## Input material
(* ===== verification/WriterSpec.v ===== *)
(** * What the encoder promises

    Until the first error the bytes delivered and buffered are exactly the frames
    written, in order; after it the connection has received a prefix of them and
    nothing more is sent.  Every [Write] method appends one frame, and frames can
    be told apart: a client that parses replies recovers what was written. *)
From S2P Require Import Prelude Hash Resp RespSpec Writer.

#[local] Arguments wsize : simpl never.

(** ** The buffered writer *)

Section promises.
Context (cap : nat) (e0 : ioerr).

(** A connection that takes [cap] bytes in its life and then fails with [e0]. *)
Definition sink_inv (k : netsink) : Prop :=
  (length (accepted k) + budget k)%nat = cap /\ sink_err k = e0.

(** What the connection holds when [out] has been written: all of it but the
    buffered tail, or after an error exactly the first [cap] bytes of it. *)
Definition delivered (b : bwriter) (out : bytes) : Prop :=
  match wfail b with
  | None => accepted (wsink b) ++ wbuf b = out
  | Some e => e = e0 /\ accepted (wsink b) = take cap out /\ (cap < length out)%nat
  end.

(** The bytes given to the writer so far. *)
Definition bw_emitted (b : bwriter) (out : bytes) : Prop :=
  (length (wbuf b) <= wsize)%nat /\ sink_inv (wsink b) /\ delivered b out.

Lemma net_write_ok k p n e k' : sink_inv k -> net_write k p = (n, e, k') ->
  sink_inv k' /\
  ((e = None /\ n = length p /\ accepted k' = accepted k ++ p) \/
   (e = Some e0 /\ (n < length p)%nat /\ accepted k' = take cap (accepted k ++ p) /\
    (cap < length (accepted k ++ p))%nat)).
Proof.
  unfold sink_inv, net_write. intros [Hc He].
  destruct (Nat.leb_spec (length p) (budget k)); intros [= <- <- <-]; cbn; rewrite ?length_app.
  - split; [split; [lia|done]|]. by left.
  - rewrite length_take_le by lia. split; [split; [lia|done]|]. right.
    split_and!; [by rewrite He|done| |lia].
    rewrite take_app_ge by lia. do 2 f_equal. lia.
Qed.

Lemma flush_ok b out : bw_emitted b out -> bw_emitted (bw_Flush b) out /\
  (wfail b = None -> (wfail (bw_Flush b) = None /\ wbuf (bw_Flush b) = []) \/ is_Some (wfail (bw_Flush b))) /\
  (is_Some (wfail b) -> bw_Flush b = b).
Proof.
  intros Hb. pose proof Hb as (Hl & Hk & He). unfold bw_Flush, delivered in *. destruct (wfail b) as [e|] eqn:Ef; [done|].
  destruct (bool_decide_reflect (wbuf b = [])) as [E|_].
  { split; [done|]. split; [by left|by intros []]. }
  destruct (net_write (wsink b) (wbuf b)) as [[n e] k] eqn:Ew.
  apply net_write_ok in Ew as [Hk' [(-> & -> & Ea)|(-> & Hn & Ea & Hc)]]; [| |done];
    (split; [|split; [|by intros []]]).
  - split_and!; cbn; [rewrite length_drop; lia|done|]. unfold delivered. cbn. by rewrite drop_ge, app_nil_r, Ea.
  - intros _. left. cbn. by rewrite drop_ge.
  - split_and!; cbn; [rewrite length_drop; lia|done|]. unfold delivered. cbn. by rewrite <- He.
  - intros _. right. cbn. eauto.
Qed.

Lemma bw_Write_failed fuel direct b p : (0 < fuel)%nat -> is_Some (wfail b) -> bw_Write fuel direct b p = Ret b.
Proof. intros Hf [e He]. destruct fuel; [lia|]. cbn. by rewrite He. Qed.

Lemma available_empty b : wbuf b = [] -> (available b =? 0)%nat = false.
Proof. intros E. unfold available. rewrite E. reflexivity. Qed.

Lemma bw_emitted_more b out p : is_Some (wfail b) -> bw_emitted b out -> bw_emitted b (out ++ p).
Proof.
  intros [e He] (Hl & Hk & Ho). split_and!; [done..|]. unfold delivered in *. rewrite He in *.
  destruct Ho as (-> & Ho & Hc). rewrite length_app, take_app_le by lia. split_and!; [done..|lia].
Qed.

Lemma bw_emitted_buffer b out p : wfail b = None -> (length p <= available b)%nat -> bw_emitted b out ->
  bw_emitted (MkBW (wbuf b ++ p) None (wsink b)) (out ++ p).
Proof.
  unfold available. intros Ef Hfit (Hl & Hk & He). unfold delivered in He. rewrite Ef in He.
  split_and!; cbn; [rewrite length_app; lia|done|]. unfold delivered. cbn. by rewrite app_assoc, He.
Qed.

Lemma bw_Write_ok fuel direct : forall b p out, bw_emitted b out ->
  (length p + (if (available b =? 0)%nat then 1 else 0) < fuel)%nat ->
  exists b', bw_Write fuel direct b p = Ret b' /\ bw_emitted b' (out ++ p).
Proof.
  induction fuel as [|fuel IH]; intros b p out Hb Hf; [lia|].
  destruct (wfail b) as [e|] eqn:Ef.
  { exists b. split; [apply bw_Write_failed; [lia|eauto]|]. apply bw_emitted_more; [eauto|done]. }
  cbn [bw_Write]. rewrite Ef.
  destruct (Nat.leb_spec (length p) (available b)) as [Hfit|Hbig].
  { eexists. split; [done|]. by apply bw_emitted_buffer. }
  destruct (direct && bool_decide (wbuf b = [])) eqn:Ed.
  - rewrite andb_true_iff, bool_decide_eq_true in Ed. destruct Ed as [_ Eb].
    destruct Hb as (_ & Hk & He). unfold delivered in He. rewrite Ef, Eb, app_nil_r in He. subst out.
    destruct (net_write (wsink b) p) as [[n e] k] eqn:Ew.
    apply net_write_ok in Ew as [Hk' [(-> & -> & Ea)|(-> & Hn & Ea & Hc)]]; [| |done].
    + rewrite drop_ge by done.
      destruct (IH (MkBW [] None k) [] (accepted (wsink b) ++ p)) as (b' & Hw & Hem).
      { split_and!; cbn; [lia|done|]. unfold delivered. cbn. by rewrite app_nil_r. }
      { rewrite available_empty by done. cbn [length]. lia. }
      exists b'. by rewrite app_nil_r in Hem.
    + eexists. split; [apply bw_Write_failed; [lia|cbn; eauto]|]. by split_and!; cbn; [lia|..].
  - set (n := available b) in *.
    destruct (flush_ok (MkBW (wbuf b ++ take n p) None (wsink b)) (out ++ take n p)) as (Hfl & Hok & _).
    { apply bw_emitted_buffer; [done| |done]. rewrite length_take. lia. }
    replace (out ++ p) with ((out ++ take n p) ++ drop n p) by (by rewrite <- app_assoc, take_drop).
    destruct (Hok eq_refl) as [[Hok1 Hok2]|Hbad].
    + apply IH; [done|]. rewrite available_empty, length_drop by done.
      destruct (Nat.eqb_spec n 0); cbn; lia.
    + eexists. split; [apply bw_Write_failed; [lia|done]|]. by apply bw_emitted_more.
Qed.

Lemma bw_WriteByte_ok b c out : bw_emitted b out -> bw_emitted (bw_WriteByte b c) (out ++ [c]).
Proof.
  intros Hb. unfold bw_WriteByte.
  destruct (wfail b) as [e|] eqn:Ef; [apply bw_emitted_more; eauto|].
  destruct (Nat.eqb_spec (available b) 0) as [E0|E0].
  - destruct (flush_ok _ _ Hb) as (Hfl & Hok & _).
    destruct (Hok Ef) as [[Hn Hz]|[e Hn]]; rewrite Hn.
    + apply bw_emitted_buffer; [done| |done]. apply available_empty, Nat.eqb_neq in Hz. cbn. lia.
    + apply bw_emitted_more; eauto.
  - rewrite Ef. apply bw_emitted_buffer; [done|cbn; lia|done].
Qed.

(** ** The encoder's primitives *)

(** What an encoder has been given so far: [out], every byte of it delivered or
    buffered while no error is recorded; its own error is the buffer's. *)
Definition emitted (w : Writer) (out : bytes) : Prop :=
  werr w = wfail (bw w) /\ bw_emitted (bw w) out.

(** An operation that returns, appends [frame] and leaves the dialect alone. *)
Definition appends (op : Writer -> outcome Writer) (frame : Writer -> bytes) : Prop :=
  forall w out, emitted w out ->
    exists w', op w = Ret w' /\ emitted w' (out ++ frame w) /\ wproto w' = wproto w /\
      (is_Some (werr w) -> w' = w).

Lemma emitted_new : emitted (NewWriter (MkSink [] cap e0)) [].
Proof. split; [done|]. split; [apply Nat.le_0_l|]. by split. Qed.

Lemma emitted_stop w out p : emitted w out -> is_Some (werr w) -> emitted w (out ++ p).
Proof. intros [He Hb] Hs. split; [done|]. apply bw_emitted_more; [by rewrite <- He|done]. Qed.

Lemma put_ok direct p : appends (fun w => put w direct p) (fun _ => p).
Proof.
  intros w out Hw. pose proof Hw as [He Hb]. unfold put. destruct (werr w) as [e|] eqn:Ew.
  { exists w. split_and!; [done| |done..]. apply emitted_stop; [done|]. rewrite Ew; eauto. }
  destruct (bw_Write_ok (length p + 3) direct (bw w) p out Hb) as (b' & -> & Hb').
  { destruct (_ =? _)%nat; lia. }
  eexists. split_and!; [done| |done|by intros []]. done.
Qed.

Lemma writeByte_ok c : appends (fun w => writeByte w c) (fun _ => [c]).
Proof.
  intros w out Hw. pose proof Hw as [He Hb]. unfold writeByte. destruct (werr w) as [e|] eqn:Ew.
  { exists w. split_and!; [done| |done..]. apply emitted_stop; [done|]. rewrite Ew; eauto. }
  eexists. split_and!; [done| |done|by intros []]. split; [done|]. by apply bw_WriteByte_ok.
Qed.

Lemma appends_bind op1 op2 f1 f2 : appends op1 f1 -> appends op2 f2 ->
  (forall w w', wproto w' = wproto w -> f2 w' = f2 w) ->
  appends (fun w => w' ← op1 w; op2 w') (fun w => f1 w ++ f2 w).
Proof.
  intros H1 H2 Hf w out Hw.
  destruct (H1 w out Hw) as (w1 & -> & Hw1 & Hp1 & Hs1). cbn.
  destruct (H2 w1 _ Hw1) as (w2 & -> & Hw2 & Hp2 & Hs2).
  exists w2. split_and!; [done| |congruence|].
  - rewrite (Hf _ _ Hp1) in Hw2. by rewrite app_assoc.
  - intros Hs. rewrite (Hs1 Hs) in *. by apply Hs2.
Qed.

Lemma appends_if (c : Z -> bool) op1 op2 f1 f2 : appends op1 f1 -> appends op2 f2 ->
  appends (fun w => if c (wproto w) then op1 w else op2 w) (fun w => if c (wproto w) then f1 w else f2 w).
Proof. intros H1 H2 w out Hw. destruct (c (wproto w)); auto. Qed.

End promises.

## Exercise
I'd like the lines above from the one with "(** The bytes given to the writer so far. *)" up to and including the one with "sink_inv k' /\" copied exactly, with no other lines.

## Solution for this problem
(** The bytes given to the writer so far. *)
Definition bw_emitted (b : bwriter) (out : bytes) : Prop :=
  (length (wbuf b) <= wsize)%nat /\ sink_inv (wsink b) /\ delivered b out.

Lemma net_write_ok k p n e k' : sink_inv k -> net_write k p = (n, e, k') ->
  sink_inv k' /\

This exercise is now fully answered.